Николай Иванович провел ладонями по вискам, добавил минутой позже:
— Дня через три мы оказались у партизан. Рассказали, кто мы такие, и сдали оружие. Комиссар только руками развел. Вот он-то и посоветовал нам послать в Москву своего человека. Самолетом отправили Жудру… Почему я не писал, что был ранен? Так это уж после того, как Жудра вернулся. И бой-то совсем пустяковый был. За спиной у меня разорвался шальной снаряд. Ничего; врачи говорят, что со временем отойдет от кости осколок. Ничего…
* * *
Мухтарычу нездоровилось, — годы брали свое. Крепился, однако.
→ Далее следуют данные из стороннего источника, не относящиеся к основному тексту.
(* ===== verification/Schema.v ===== *)
(** * The durable state: tables, constraints and triggers ([migrations/])

    One record per table of schema version 4, the [CHECK] constraints as
    boolean functions, the claim-guard trigger, and the whole database as the
    record [db] on which every store operation acts. *)
From Stdlib Require Import ZArith String.
From stdpp Require Import base gmap strings list fin_maps.
From S2P Require Import Prelude GoStrings Ordering.

Open Scope Z_scope.

(** ** Errors

    The sentinel errors of the packages [outbox], [inbox], [relay] and
    [internal/admin], the driver's [pgx.ErrNoRows], and the failures of the
    database itself. A wrapped error ([%w]) is its sentinel. *)
Inductive sql_error : Type :=
| InvalidText                      (* 22021: invalid byte sequence *)
| OutOfRange                       (* 22003: numeric value out of range *)
| UniqueViolation (index : string) (* 23505 *)
| CheckViolation (name : string)   (* 23514 *)
| TriggerError (name : string)     (* 55000 raised by a trigger *)
| TxAborted                        (* 25P02 *)
| ConnectionFailure.

Inductive error : Type :=
| ErrInvalidEvent (msg : string)
| ErrDuplicateSequence
| ErrOrderingConflict
| ErrSequenceAlreadyPassed
| ErrInvalidRequest (msg : string)
| ErrAlreadyProcessed
| ErrLifecycleConflict
| ErrLeaseLost
| ErrInboxNotFound
| ErrFenced
| ErrNoRows
| ErrNoMatchingRow
| ErrAdminInvalid (msg : string)
| ErrAdminNotFound
| ErrAdminConflict (msg : string)
| ErrGenerateID
| ErrCallback
| ErrSQL (e : sql_error)
| ErrOther (msg : string).

Abbreviation res := (result error).

(** ** [emitlane.outbox_events] *)

Inductive outbox_status : Type := Pending | Inflight | Delivered | Dead.

#[global] Instance outbox_status_eq_dec : EqDecision outbox_status.
Proof. solve_decision. Defined.

(** The columns no statement of the store updates. *)
Record event_data : Type := EventData {
  ed_id : uuid;
  ed_destination : string;
  ed_event_type : string;
  ed_message_key : option string;
  ed_payload : string;
  ed_content_type : string;
  ed_headers : gmap string string;
  ed_schema_version : Z;
  ed_correlation_id : option string;
  ed_causation_id : option string;
  ed_traceparent : option string;
  ed_tracestate : option string;
  ed_created_at : time;
  ed_replayed_from_event_id : option uuid;
  ed_replay_batch_id : option uuid;
  ed_ordering_key : option string;
  ed_ordering_sequence : option Z;
  ed_ordering_partition : option Z;
}.

Record event_row : Type := EventRow {
  er_data : event_data;
  er_status : outbox_status;
  er_attempts : Z;
  er_available_at : time;
  er_lease_owner : option string;
  er_lease_until : option time;
  er_last_error : option string;
  er_delivered_at : option time;
}.

Definition outbox_lease_state_check (r : event_row) : bool :=
  if bool_decide (er_status r = Inflight)
  then not_null (er_lease_owner r) && not_null (er_lease_until r)
  else is_null (er_lease_owner r) && is_null (er_lease_until r).

Definition outbox_delivery_state_check (r : event_row) : bool :=
  Bool.eqb (bool_decide (er_status r = Delivered)) (not_null (er_delivered_at r)).

Definition outbox_ordering_state_check (e : event_data) : bool :=
  match ed_ordering_key e, ed_ordering_sequence e, ed_ordering_partition e with
  | None, None, None => true
  | Some k, Some n, Some p => btrim_nonempty k && (0 <? n) && (0 <=? p) && (p <=? 63)
  | _, _, _ => false
  end.

Definition event_data_ok (e : event_data) : bool :=
  btrim_nonempty (ed_destination e) && btrim_nonempty (ed_event_type e)
  && btrim_nonempty (ed_content_type e) && (0 <? ed_schema_version e)
  && outbox_ordering_state_check e.

Definition event_row_ok (r : event_row) : bool :=
  event_data_ok (er_data r) && (0 <=? er_attempts r)
  && outbox_lease_state_check r && outbox_delivery_state_check r.

(** ** [emitlane.ordering_streams], keyed by destination and ordering key *)

Record stream_row : Type := StreamRow {
  sr_partition_id : Z;
  sr_start_sequence : Z;
  sr_next_sequence : Z;
  sr_created_at : time;
  sr_updated_at : time;
}.

Definition stream_row_ok (s : stream_row) : bool :=
  (0 <=? sr_partition_id s) && (sr_partition_id s <=? 63)
  && (0 <? sr_start_sequence s) && (sr_start_sequence s <=? sr_next_sequence s).

(** ** [emitlane.ordering_partitions], keyed by partition *)

Record partition_row : Type := PartitionRow {
  pr_lease_owner : option string;
  pr_lease_until : option time;
  pr_epoch : Z;
  pr_handoff_not_before : option time;
  pr_publish_timeout_ms : option Z;
  pr_updated_at : time;
}.

Definition partition_row_ok (p : partition_row) : bool :=
  (0 <=? pr_epoch p)
  && match pr_publish_timeout_ms p with None => true | Some ms => 0 <? ms end
  && match pr_lease_owner p, pr_lease_until p with
     | None, None => true
     | Some o, Some _ => btrim_nonempty o
     | _, _ => false
     end.

(** ** [emitlane.relay_instances], keyed by instance *)

Record relay_row : Type := RelayRow {
  rr_hostname : string;
  rr_version : string;
  rr_started_at : time;
  rr_last_heartbeat_at : time;
  rr_stopped_at : option time;
  rr_ordering_capable : bool;
}.

(** ** [emitlane.runtime_control], the singleton row *)

Record control_row : Type := ControlRow {
  cr_paused : bool;
  cr_reason : option string;
  cr_updated_at : time;
  cr_updated_by : string;
}.

(** ** [emitlane.inbox_events], keyed by consumer and event *)

Inductive inbox_status : Type :=
| IPending | IInflight | IRetryWait | IProcessed | IDead.

#[global] Instance inbox_status_eq_dec : EqDecision inbox_status.
Proof. solve_decision. Defined.

Record inbox_source : Type := InboxSource {
  is_topic : string;
  is_partition : Z;
  is_offset : Z;
  is_timestamp : option time;
}.

#[global] Instance inbox_source_eq_dec : EqDecision inbox_source.
Proof. solve_decision. Defined.

Record inbox_row : Type := InboxRow {
  ir_status : inbox_status;
  ir_attempts : Z;
  ir_available_at : time;
  ir_lease_owner : option string;
  ir_lease_token : option uuid;
  ir_lease_until : option time;
  ir_last_error : option string;
  ir_first_seen_at : time;
  ir_updated_at : time;
  ir_processed_at : option time;
  ir_source : option inbox_source;
}.

Definition inbox_lease_state_check (r : inbox_row) : bool :=
  if bool_decide (ir_status r = IInflight)
  then match ir_lease_owner r with Some o => btrim_nonempty o | None => false end
       && not_null (ir_lease_token r) && not_null (ir_lease_until r)
  else is_null (ir_lease_owner r) && is_null (ir_lease_token r)
       && is_null (ir_lease_until r).

Definition inbox_processed_state_check (r : inbox_row) : bool :=
  Bool.eqb (bool_decide (ir_status r = IProcessed)) (not_null (ir_processed_at r)).

Definition inbox_source_metadata_check (r : inbox_row) : bool :=
  match ir_source r with
  | None => bool_decide (ir_status r = IProcessed)
  | Some s => btrim_nonempty (is_topic s) && (0 <=? is_partition s) && (0 <=? is_offset s)
  end.

Definition inbox_row_ok (r : inbox_row) : bool :=
  (0 <=? ir_attempts r) && inbox_lease_state_check r
  && inbox_processed_state_check r && inbox_source_metadata_check r.

(** ** [emitlane.admin_audit_log] *)

(** The JSON values the audit details hold. *)
Inductive json : Type :=
| JBool (b : bool)
| JInt (n : Z)
| JString (s : string)
| JStrings (l : list string).

#[global] Instance json_eq_dec : EqDecision json.
Proof. solve_decision. Defined.

Record audit_row : Type := AuditRow {
  au_id : uuid;
  au_action : string;
  au_actor : string;
  au_reason : option string;
  au_request_id : option string;
  au_target_event_id : option uuid;
  au_replay_batch_id : option uuid;
  au_details : gmap string json;
  au_created_at : time;
}.

(** ** The database *)

Record db : Type := DB {
  db_outbox : gmap uuid event_row;
  db_streams : gmap (string * string) stream_row;
  db_partitions : gmap Z partition_row;
  db_relays : gmap string relay_row;
  db_control : option control_row;
  db_inbox : gmap (string * uuid) inbox_row;
  db_audit : list audit_row;
}.

Definition with_outbox (d : db) (t : gmap uuid event_row) : db :=
  {| db_outbox := t; db_streams := db_streams d; db_partitions := db_partitions d;
     db_relays := db_relays d; db_control := db_control d; db_inbox := db_inbox d;
     db_audit := db_audit d |}.
Definition with_streams (d : db) (t : gmap (string * string) stream_row) : db :=
  {| db_outbox := db_outbox d; db_streams := t; db_partitions := db_partitions d;
     db_relays := db_relays d; db_control := db_control d; db_inbox := db_inbox d;
     db_audit := db_audit d |}.
Definition with_partitions (d : db) (t : gmap Z partition_row) : db :=
  {| db_outbox := db_outbox d; db_streams := db_streams d; db_partitions := t;
     db_relays := db_relays d; db_control := db_control d; db_inbox := db_inbox d;
     db_audit := db_audit d |}.
Definition with_relays (d : db) (t : gmap string relay_row) : db :=
  {| db_outbox := db_outbox d; db_streams := db_streams d; db_partitions := db_partitions d;
     db_relays := t; db_control := db_control d; db_inbox := db_inbox d;
     db_audit := db_audit d |}.
Definition with_control (d : db) (c : option control_row) : db :=
  {| db_outbox := db_outbox d; db_streams := db_streams d; db_partitions := db_partitions d;
     db_relays := db_relays d; db_control := c; db_inbox := db_inbox d;
     db_audit := db_audit d |}.
Definition with_inbox (d : db) (t : gmap (string * uuid) inbox_row) : db :=
  {| db_outbox := db_outbox d; db_streams := db_streams d; db_partitions := db_partitions d;
     db_relays := db_relays d; db_control := db_control d; db_inbox := t;
     db_audit := db_audit d |}.
Definition with_audit (d : db) (l : list audit_row) : db :=
  {| db_outbox := db_outbox d; db_streams := db_streams d; db_partitions := db_partitions d;
     db_relays := db_relays d; db_control := db_control d; db_inbox := db_inbox d;
     db_audit := l |}.

(** The state after the four migrations: 64 unowned partitions and the
    control row. *)
Definition seed_partition (now : time) : partition_row :=
  {| pr_lease_owner := None; pr_lease_until := None; pr_epoch := 0;
     pr_handoff_not_before := None; pr_publish_timeout_ms := None;
     pr_updated_at := now |}.
Definition partition_ids : list Z := seqZ 0 64.
Definition migrated (now : time) : db :=
  {| db_outbox := ∅; db_streams := ∅;
     db_partitions := list_to_map ((fun p => (p, seed_partition now)) <$> partition_ids);
     db_relays := ∅;
     db_control := Some {| cr_paused := false; cr_reason := None; cr_updated_at := now;
                           cr_updated_by := "migration" |};
     db_inbox := ∅; db_audit := [] |}.

(** ** The trigger [outbox_ordered_claim_guard] *)

(** The partition [p] is leased to [owner], unexpired and past its handoff
    barrier. *)
Definition partition_authority (d : db) (now : time) (p : option Z) (owner : option string)
  : bool :=
  match p, owner with
  | Some p, Some o =>
      match db_partitions d !! p with
      | Some pr => sql_eq (pr_lease_owner pr) o && sql_gt (pr_lease_until pr) now
                   && sql_coalesce_le (pr_handoff_not_before pr) now
      | None => false
      end
  | _, _ => false
  end.

Definition relay_capable (d : db) (owner : option string) : bool :=
  match owner with
  | Some o => match db_relays d !! o with
              | Some rr => rr_ordering_capable rr && is_null (rr_stopped_at rr)
              | None => false
              end
  | None => false
  end.

(** [true] when the trigger returns NEW, [false] when it returns NULL and the
    row is silently left alone. *)
Definition guard_ordered_event_claim (d : db) (now : time) (old new : event_row) : bool :=
  if is_null (ed_ordering_key (er_data old)) then true else
  negb (bool_decide (er_status new = Inflight)
        && (negb (bool_decide (er_status old = Inflight))
            || negb (bool_decide (er_lease_owner new = er_lease_owner old)))
        && negb (relay_capable d (er_lease_owner new)
                 && partition_authority d now (ed_ordering_partition (er_data old))
                      (er_lease_owner new))).

(** [UPDATE emitlane.outbox_events SET ... WHERE id = $1 AND cond RETURNING]:
    the updated row when one row was affected. *)
Definition update_event (d : db) (now : time) (id : uuid)
    (cond : event_row -> bool) (upd : event_row -> event_row) : db * option event_row :=
  match db_outbox d !! id with
  | Some r =>
      if cond r && guard_ordered_event_claim d now r (upd r)
      then (with_outbox d (<[id := upd r]> (db_outbox d)), Some (upd r))
      else (d, None)
  | None => (d, None)
  end.

(** [EXISTS (SELECT 1 FROM runtime_control WHERE singleton AND NOT paused)] *)
Definition not_paused (d : db) : bool :=
  match db_control d with Some c => negb (cr_paused c) | None => false end.

(** ** INSERT into [outbox_events] *)

Definition opt_text_ok (s : option string) : bool :=
  match s with Some s => pg_text_ok s | None => true end.

(** Text parameters the driver sends to TEXT columns, and the headers object. *)
Definition event_text_ok (e : event_data) : bool :=
  pg_text_ok (ed_destination e) && pg_text_ok (ed_event_type e)
  && pg_text_ok (ed_content_type e)
  && opt_text_ok (ed_correlation_id e) && opt_text_ok (ed_causation_id e)
  && opt_text_ok (ed_traceparent e) && opt_text_ok (ed_tracestate e)
  && opt_text_ok (ed_ordering_key e)
  && forallb (fun kv => pg_text_ok kv.1 && pg_text_ok kv.2) (map_to_list (ed_headers e)).

Definition event_int_ok (e : event_data) : bool := ed_schema_version e <? 2 ^ 31.

(** The stream position an ordered event occupies. *)
Definition stream_position (e : event_data) : option (string * string * Z) :=
  match ed_ordering_key e, ed_ordering_sequence e with
  | Some k, Some n => Some (ed_destination e, k, n)
  | _, _ => None
  end.

(** The unique index [outbox_ordering_sequence_unique_idx] has an entry for the
    stream position of [e]. *)
Definition position_taken (d : db) (e : event_data) : bool :=
  match stream_position e with
  | Some pos =>
      existsb (fun kr => bool_decide (stream_position (er_data kr.2) = Some pos))
        (map_to_list (db_outbox d))
  | None => false
  end.

Definition insert_event (d : db) (r : event_row) : res db :=
  let e := er_data r in
  if negb (event_text_ok e) then Err (ErrSQL InvalidText) else
  if negb (event_int_ok e) then Err (ErrSQL OutOfRange) else
  if negb (event_row_ok r) then Err (ErrSQL (CheckViolation "outbox_events")) else
  if not_null (db_outbox d !! ed_id e)
  then Err (ErrSQL (UniqueViolation "outbox_events_pkey")) else
  if position_taken d e
  then Err (ErrSQL (UniqueViolation "outbox_ordering_sequence_unique_idx")) else
  Ok (with_outbox d (<[ed_id e := r]> (db_outbox d))).

(** ** INSERT into [admin_audit_log] *)

Definition json_text_ok (j : json) : bool :=
  match j with
  | JBool _ | JInt _ => true
  | JString s => pg_text_ok s
  | JStrings l => forallb pg_text_ok l
  end.

Definition audit_text_ok (a : audit_row) : bool :=
  pg_text_ok (au_action a) && pg_text_ok (au_actor a) && opt_text_ok (au_reason a)
  && opt_text_ok (au_request_id a)
  && forallb (fun kv => pg_text_ok kv.1 && json_text_ok kv.2) (map_to_list (au_details a)).

Definition insert_audit_row (d : db) (a : audit_row) : res db :=
  if negb (audit_text_ok a) then Err (ErrSQL InvalidText) else
  if negb (btrim_nonempty (au_action a)) then Err (ErrSQL (CheckViolation "admin_audit_action_check")) else
  if negb (btrim_nonempty (au_actor a)) then Err (ErrSQL (CheckViolation "admin_audit_actor_check")) else
  if existsb (fun b => bool_decide (au_id b = au_id a)) (db_audit d)
  then Err (ErrSQL (UniqueViolation "admin_audit_log_pkey")) else
  Ok (with_audit d (db_audit d ++ [a])).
Днем помогал Дарье накормить, напоить коров, прибрать за скотиной, а ночью всё больше лежал. И сна не было. Мысли путались. Когда-то они были легки и быстрокрылы, как ласточки над дорогой, потом пошли шагом, а сейчас плетутся нога за ногу, спотыкаются. Стар становился Мухтарыч и слаб. Когда-то одной рукой осаживал норовистого коня, шутя перекидывал на мельнице тугие мешки с мукой, теперь с трудом поднимает бадью у колодца. И глаза видят плохо. Жизни в них не осталось, одна тоска.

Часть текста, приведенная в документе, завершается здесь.